Segundo Matamba

Personal information
- Full name: Segundo Manuel Matamba Cabezas
- Date of birth: 19 May 1976 (age 49)
- Place of birth: Guayaquil, Ecuador
- Height: 1.79 m (5 ft 10 in)
- Position: Defender

Team information
- Current team: Barcelona
- Number: 14

Youth career
- 1992–1995: Barcelona

Senior career*
- Years: Team / Apps / (Gls)
- 1992–1994: Barcelona / 29 / (0)
- 1995: Aucas Quito / 34 / (1)
- 1996: Deportivo Cuenca / 8 / (0)
- 1998: Delfín / 30 / (2)
- 1999: Barcelona / 19 / (2)
- 2001: Santa Rita / 20 / (0)
- 2002–2004: Deportivo Cuenca / 93 / (0)
- 2005: Macará / 19 / (0)
- 2005: Deportivo Cuenca / 2 / (0)
- 2006–2007: Deportivo Quito / 74 / (0)
- 2008–2009: Barcelona / 25 / (1)

International career^{‡}
- 2001: Ecuador / 1 / (0)

= Segundo Matamba =

Ecuadorian footballer (born 1976)

Segundo Manuel Matamba Cabezas (born 19 May 1976) is an Ecuadorian former footballer who played for Barcelona and the Ecuador national team.

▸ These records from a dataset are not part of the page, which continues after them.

Lemma init_cb_live status m :
  weak_valid m = true ->
  init_cb status m
  = mkManager (services_ m) [] true (svc_watcher_ m) true
      (notification_handler m)
      (trace m ++ [SetInitialized; UserInitCb status]
       ++ map (resolved status (services_ m)) (pending_ m)).
Proof.
  intro H. unfold init_cb. rewrite H. simpl.
  rewrite drain_pending_emits. unfold emits, set_pending; simpl.
  rewrite H. repeat rewrite <- app_assoc. simpl.
  destruct (pending_ m); reflexivity.
Qed.

Lemma map_resolved_failure status catalog q :
  is_success status = false ->
  map (resolved status catalog) q
  = map (fun r => ServiceListCb (callback_ r) status []) q.
Proof.
  intro H. apply map_ext. intro r. unfold resolved.
  now rewrite list_result_failure.
Qed.

(** ** [ClearServices] *)

Lemma ClearServices_eq m :
  ClearServices m
  = emits (map SvcShutDown (values (services_ m))) (set_services [] m).
Proof. unfold ClearServices. now rewrite fold_emit. Qed.

(** ** The catalog as an ordered map *)

Lemma map_find_assign h k v s :
  map_find h (map_assign k v s)
  = if h =? k then Some v else map_find h s.
Proof.
  induction s as [|[k' x] s IH]; simpl.
  - reflexivity.
  - destruct (k <? k') eqn:Hlt; simpl.
    + reflexivity.
    + destruct (k =? k') eqn:Heq; simpl.
      * apply Z.eqb_eq in Heq; subst k'.
        destruct (h =? k); reflexivity.
      * rewrite IH. destruct (h =? k) eqn:Hhk; [|reflexivity].
        apply Z.eqb_eq in Hhk; subst h. now rewrite Heq.
Qed.

Lemma keys_ascending_cons k ks :
  keys_ascending (k :: ks) = true <->
  (forall k', In k' ks -> k < k') /\ keys_ascending ks = true.
Proof.
  revert k; induction ks as [|k1 ks IH]; intro k.
  - simpl. split; [intros _; split; [intros ? []|reflexivity]|reflexivity].
  - change (keys_ascending (k :: k1 :: ks))
      with ((k <? k1) && keys_ascending (k1 :: ks)).
    rewrite andb_true_iff, Z.ltb_lt. split.
    + intros [Hlt Hasc]. split; [|assumption].
      intros k' [<-|Hin]; [assumption|].
      apply IH in Hasc. destruct Hasc as [Hall _].
      specialize (Hall k' Hin). lia.
    + intros [Hall Hasc]. split; [|assumption].
      apply Hall. now left.
Qed.

Lemma keys_ascending_NoDup ks : keys_ascending ks = true -> NoDup ks.
Proof.
  induction ks as [|k ks IH]; intro H; [constructor|].
  apply keys_ascending_cons in H. destruct H as [Hall Hasc].
  constructor; [|now apply IH].
  intro Hin. specialize (Hall k Hin). lia.
Qed.

Lemma map_assign_keys h v s k :
  In k (map fst (map_assign h v s)) <-> k = h \/ In k (map fst s).
Proof.
  induction s as [|[k' x] s IH]; simpl.
  - intuition.
  - destruct (h <? k') eqn:Hlt; simpl; [intuition|].
    destruct (h =? k') eqn:Heq; simpl.
    + apply Z.eqb_eq in Heq; subst k'. intuition.
    + rewrite IH. intuition.
Qed.

Lemma map_assign_ascending h v s :
  keys_ascending (map fst s) = true ->
  keys_ascending (map fst (map_assign h v s)) = true.
Proof.
  induction s as [|[k x] s IH]; intro H; [reflexivity|].
  simpl in H. simpl.
  destruct (h <? k) eqn:Hlt.
  - change (keys_ascending (h :: k :: map fst s) = true).
    change (keys_ascending (h :: k :: map fst s))
      with ((h <? k) && keys_ascending (k :: map fst s)).
    now rewrite Hlt.
  - destruct (h =? k) eqn:Heq.
    + apply Z.eqb_eq in Heq; subst k. exact H.
    + simpl. apply keys_ascending_cons in H. destruct H as [Hall Hasc].
      apply keys_ascending_cons. split; [|now apply IH].
      intros k' Hin. apply map_assign_keys in Hin.
      destruct Hin as [->|Hin]; [|now apply Hall].
      apply Z.ltb_ge in Hlt. apply Z.eqb_neq in Heq. lia.
Qed.

Lemma map_assign_keyed h v s :
  h = handle v ->
  keyed_by_handle s = true -> keyed_by_handle (map_assign h v s) = true.
Proof.
  intros Hh. unfold keyed_by_handle.
  induction s as [|[k x] s IH]; simpl; intro H.
  - now rewrite Hh, Z.eqb_refl.
  - apply andb_true_iff in H. destruct H as [Hk Hs].
    destruct (h <? k); simpl.
    + rewrite Hk, Hs. now rewrite Hh, Z.eqb_refl.
    + destruct (h =? k); simpl.
      * rewrite Hs. now rewrite Hh, Z.eqb_refl.
      * rewrite Hk. now apply IH.
Qed.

He is known as one of the top defenders in the domestic tournament.

==Club career==
Matamba started out as a Barcelona Sporting Club youth product, but got very little playing time in the beginning. In 1999, he got the opportunity to start in the primary team.
Matamba has played in top clubs in Ecuador like, Deportivo Cuenca, Macará, Deportivo Quito. In 2008 Matamba returned to play for the team that gave him that opportunity to play in the majors, Barcelona.